-------- RECORDED INFORMATION --------
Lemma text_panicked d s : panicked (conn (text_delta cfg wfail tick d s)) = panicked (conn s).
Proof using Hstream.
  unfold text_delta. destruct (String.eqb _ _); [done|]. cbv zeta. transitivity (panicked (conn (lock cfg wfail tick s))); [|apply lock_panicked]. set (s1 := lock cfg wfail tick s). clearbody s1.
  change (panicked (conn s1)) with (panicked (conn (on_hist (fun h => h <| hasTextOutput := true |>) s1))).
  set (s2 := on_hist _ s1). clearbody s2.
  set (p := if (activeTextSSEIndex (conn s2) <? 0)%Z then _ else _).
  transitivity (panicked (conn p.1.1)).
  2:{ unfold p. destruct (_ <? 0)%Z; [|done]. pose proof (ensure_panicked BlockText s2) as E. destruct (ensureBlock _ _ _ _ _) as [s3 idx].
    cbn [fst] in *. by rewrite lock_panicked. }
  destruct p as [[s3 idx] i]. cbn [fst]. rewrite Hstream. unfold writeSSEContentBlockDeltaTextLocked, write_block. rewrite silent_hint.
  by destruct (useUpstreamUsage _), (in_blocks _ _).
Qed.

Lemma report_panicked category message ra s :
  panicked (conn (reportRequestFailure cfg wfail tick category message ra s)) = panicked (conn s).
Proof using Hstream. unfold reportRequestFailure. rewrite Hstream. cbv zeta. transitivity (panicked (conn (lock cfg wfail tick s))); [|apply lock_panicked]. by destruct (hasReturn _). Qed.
--------
Output must consist only of the listing's lines from the first through the line with "destruct p as", reproduced word for word.

Lemma text_panicked d s : panicked (conn (text_delta cfg wfail tick d s)) = panicked (conn s).
Proof using Hstream.
  unfold text_delta. destruct (String.eqb _ _); [done|]. cbv zeta. transitivity (panicked (conn (lock cfg wfail tick s))); [|apply lock_panicked]. set (s1 := lock cfg wfail tick s). clearbody s1.
  change (panicked (conn s1)) with (panicked (conn (on_hist (fun h => h <| hasTextOutput := true |>) s1))).
  set (s2 := on_hist _ s1). clearbody s2.
  set (p := if (activeTextSSEIndex (conn s2) <? 0)%Z then _ else _).
  transitivity (panicked (conn p.1.1)).
  2:{ unfold p. destruct (_ <? 0)%Z; [|done]. pose proof (ensure_panicked BlockText s2) as E. destruct (ensureBlock _ _ _ _ _) as [s3 idx].
    cbn [fst] in *. by rewrite lock_panicked. }
  destruct p as [[s3 idx] i]. cbn [fst]. rewrite Hstream. unfold writeSSEContentBlockDeltaTextLocked, write_block. rewrite silent_hint.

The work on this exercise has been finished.